When Game 7 of the 2003 ALCS began, I was in New Jersey on business. I sat in a crowded hotel bar with my boss, chewing a burger and sipping a beer and watching the Sox build a 4-0 lead. Surrounded by enemy agents, I kept to myself, silently applauded home runs by Nixon and Miller and shuffled off to my room when the late innings arrived. There, with the TV providing the only light in the room, I paced and moaned and rubbed my brow as I watched the lead evaporate and the unthinkable unravel.

We all know how that one ended. And I, like you, carried it with me for a long, long time. It gnawed at me as I sat at my desk. Churned in my gut as I waded in traffic, listening to sports radio. Haunted me even as the signings of Keith Foulke and Curt Schilling were announced later that winter.

If someone had told me back then, that very evening, the way things would unfold in the 2004 ALCS, I would not have believed them. That we would have the chance, one year later, to return to the scene of the crime, embarrass the Yankees on their own turf, on an even grander scale? I would have asked them to put down the crack pipe and move along, good sir. Even the guys who make MLB picks for a living counted out the Red Sox, which made it all that much better

But it was real. And it happened. And it was spectacular. One year after Aaron Boone sent us all, single file, to the Tobin Bridge, the Red Sox said “screw you” to history and curses and the MLB food chain and treated the Yankees to a whipping never before seen in the history of Major League Baseball’s postseason. While New York fans stared in disbelief, wondering how in the fuck a 19-8 drubbing opened the doors to this collapse, Manny and Pedro and Curt and Johnny and Lowe and the rest of the idiots danced on the green, sprayed champagne at the fans and played grab-ass into the wee hours. The place that had come to epitomize Red Sox Nation’s misery was born again as the site of our greatest happiness.

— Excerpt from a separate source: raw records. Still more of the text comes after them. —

(* ===== verification/Float64Sum.v ===== *)
(** * Double-precision subtraction of magnitudes, and the sum of signed operands *)

From S2P Require Import Prelude.
From S2P Require Import CInt.
From S2P Require Import FPState.
From S2P Require Import Rounding.
From S2P Require Import SoftFloatPrim.
From S2P Require Import Float32.
From S2P Require Import Float64.
From S2P Require Import Float32Round.
From S2P Require Import Float32Arith.
From S2P Require Import Float32MulDiv.
From S2P Require Import Float64Round.
From S2P Require Import Float64Arith.

(** The exact sum of signed values: rounded, or a zero of the given sign. *)
Definition sum64 (st : fpstate) (zeroSign v : Z) : option (float64 * fpstate) :=
  if v =? 0 then Some (of_bits64 (zeroSign * 2 ^ 63), st)
  else rounded64 st (b2z (v <? 0)) (Z.abs v) 1.

(** ** Subtraction *)

Definition f64_shifted (a : float64) : Z * Z :=
  shortShift64Left (extractFloat64Frac0 a) (extractFloat64Frac1 a) 10.

(** The significand shifted by ten places, with its implicit bit. *)
Lemma f64_shifted_val a : f64_word a ->
  words64 (f64_shifted a) /\ val64 (f64_shifted a) = f64_frac a * 2 ^ 10 /\
  fst (f64_shifted a) < 2 ^ 30 /\
  val64 (if extractFloat64Exp a =? 0 then fst (f64_shifted a) else fst (f64_shifted a) ||| 0x40000000,
         snd (f64_shifted a)) = sig64 a * 2 ^ 10 /\
  is_u 32 (if extractFloat64Exp a =? 0 then fst (f64_shifted a) else fst (f64_shifted a) ||| 0x40000000).
Proof.
  intros Ha. destruct (fields64 a Ha) as (_ & _ & He & Hf & H0 & H1).
  destruct (shortShift64Left_val (extractFloat64Frac0 a) (extractFloat64Frac1 a) 10) as [[W0 W1] V];
    [split; cbn; unfold is_u in *; lia | lia | fold (f64_frac a); lia|].
  fold (f64_shifted a) (f64_frac a) in *. destruct (f64_shifted a) as [x0 x1]. unfold val64 in *.
  cbn [fst snd] in *. unfold is_u in W0, W1. assert (Hx : x0 < 2 ^ 30) by lia.
  split; [split; unfold is_u; cbn; lia|]. split; [exact V|]. split; [exact Hx|].
  unfold sig64. change 0x40000000 with (2 ^ 30).
  destruct (Z.eqb_spec (extractFloat64Exp a) 0); [|rewrite lor_bit by lia]; unfold is_u; lia.
Qed.

(** The larger operand minus the aligned smaller one. *)
Lemma sub_aligned64 st zSign f s x0 x1 y0 y1 E d :
  fp_ok st -> is_flag zSign -> 0 <= f < 2 ^ 52 -> 0 <= s < 2 ^ 53 -> 1 <= E <= 0x7FE ->
  0 <= d <= E - 1 -> (d = 0 -> s < 2 ^ 52) ->
  words64 (x0, x1) -> x0 < 2 ^ 30 -> val64 (x0, x1) = f * 2 ^ 10 ->
  words64 (y0, y1) -> val64 (y0, y1) = jam (s * 2 ^ 10) (2 ^ d) ->
  (let '(zSig0, zSig1) := sub64 (x0 ||| 0x40000000) x1 y0 y1 in
   normalizeRoundAndPackFloat64 zSign (s16 (s16 (E - 1) - 10)) zSig0 zSig1) st
  = rounded64 st zSign ((f + 2 ^ 52) * 2 ^ (E - 1) - s * 2 ^ (E - 1 - d)) 1.
Proof.
  intros Hst Hs Hf Hsg HE Hd Hd0 [Wx0 Wx1] Hx0 Vx Wy Vy. cbn [fst snd] in *.
  change 0x40000000 with (2 ^ 30). pose proof Wx0 as Wx0'. unfold is_u in Wx0'. rewrite lor_bit by lia.
  pose proof (pow2_pos d ltac:(lia)) as HD.
  assert (Hj : 0 <= jam (s * 2 ^ 10) (2 ^ d) < 2 ^ 62 /\
    (d <= 1 \/ 2 <= d /\ jam (s * 2 ^ 10) (2 ^ d) < 2 ^ 61)).
  { destruct (Z.le_gt_cases d 1).
    - rewrite jam_exact by lia. assert (C : d = 0 \/ d = 1) by lia. destruct C as [-> | ->].
      + specialize (Hd0 eq_refl). change (2 ^ (10 - 0)) with (2 ^ 10). lia.
      + change (2 ^ (10 - 1)) with (2 ^ 9). lia.
    - enough (0 <= jam (s * 2 ^ 10) (2 ^ d) < 2 ^ 61) by lia. apply jam_range; try lia.
      pose proof (pow2_le 63 (61 + d) ltac:(lia) ltac:(lia)). lia. }
  assert (Vx' : val64 (x0 + 2 ^ 30, x1) = (f + 2 ^ 52) * 2 ^ 10) by (unfold val64 in *; cbn [fst snd] in *; lia).
  destruct (sub64_val (x0 + 2 ^ 30) x1 y0 y1) as [Ws Vs];
    [split; [cbn; unfold is_u; lia | assumption] | assumption|].
  destruct (sub64 (x0 + 2 ^ 30) x1 y0 y1) as [z0 z1]. rewrite Vx', Vy, Z.mod_small in Vs by lia.
  rewrite (s16_small (E - 1)), s16_small by lia.
  pose proof (align_scaled 10 (f + 2 ^ 52) s E d (-1) Hd ltac:(lia) ltac:(lia)) as Hsc.
  assert (HA : 0 <= (f + 2 ^ 52) * 2 ^ (E - 1) - s * 2 ^ (E - 1 - d)).
  { replace (2 ^ (E - 1)) with (2 ^ (E - 1 - d) * 2 ^ d) by (rewrite <- Z.pow_add_r by lia; f_equal; lia).
    pose proof (pow2_pos (E - 1 - d) ltac:(lia)).
    assert (s <= (f + 2 ^ 52) * 2 ^ d).
    { destruct (Z.eq_dec d 0) as [->|]; [specialize (Hd0 eq_refl); change (2 ^ 0) with 1; lia|].
      pose proof (pow2_le 1 d ltac:(lia) ltac:(lia)). nia. }
    nia. }
  apply normalizeRoundAndPackFloat64_ref with
    (N := (f + 2 ^ 52) * 2 ^ 10 * 2 ^ d + -1 * (s * 2 ^ 10)) (D := 2 ^ d); try assumption; try lia.
  rewrite Vs. destruct (Z.le_gt_cases d 1) as [Hd1|Hd1].
  - left. rewrite jam_exact by lia.
    replace 10 with (10 - d + d) at 2 by lia. rewrite (Z.pow_add_r 2 (10 - d) d) by lia. ring.
  - right. split; [lia|].
    replace ((f + 2 ^ 52) * 2 ^ 10) with (2 * ((f + 2 ^ 52) * 2 ^ 9)) by lia.
    replace (2 * ((f + 2 ^ 52) * 2 ^ 9) * 2 ^ d + -1 * (s * 2 ^ 10))
      with (2 * ((f + 2 ^ 52) * 2 ^ 9) * 2 ^ d - s * 2 ^ 10) by lia.
    apply sticky_rsub. now apply sticky_jam.
Qed.

Lemma aligned_pos64 f s E d : 0 <= f -> 0 <= s < 2 ^ 53 -> 0 <= d <= E - 1 -> (d = 0 -> s < 2 ^ 52) ->
  s * 2 ^ (E - 1 - d) < (f + 2 ^ 52) * 2 ^ (E - 1).
Proof.
  intros Hf Hs Hd Hd0.
  replace (2 ^ (E - 1)) with (2 ^ (E - 1 - d) * 2 ^ d) by (rewrite <- Z.pow_add_r by lia; f_equal; lia).
  pose proof (pow2_pos (E - 1 - d) ltac:(lia)).
  assert (s < (f + 2 ^ 52) * 2 ^ d).
  { destruct (Z.eq_dec d 0) as [->|]; [specialize (Hd0 eq_refl); change (2 ^ 0) with 1; lia|].
    pose proof (pow2_le 1 d ltac:(lia) ltac:(lia)). nia. }
  nia.
Qed.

It made no sense, yet it was the only thing that did make sense.

And when it all wrapped up, the minute Reese scooped that ground ball and hucked it to Mientkiewicz, I collapsed in a heap on the floor. Then I got up and checked my bets at buaksib.com to confirm it. Then I passed out again. Drunk, hungover, malnourished, exhausted, mentally and physically pushed to the limits over the preceding 72 hours. With all respect to the St. Louis Cardinals, that ALCS was our World Series. Hell, it was like 15 World Series rolled up, smoked, then liquified and injected into our eyeballs.

Hard to believe it was 15 years ago tonight. Seems like yesterday. Now it’s time to focus on the future of the Red Sox.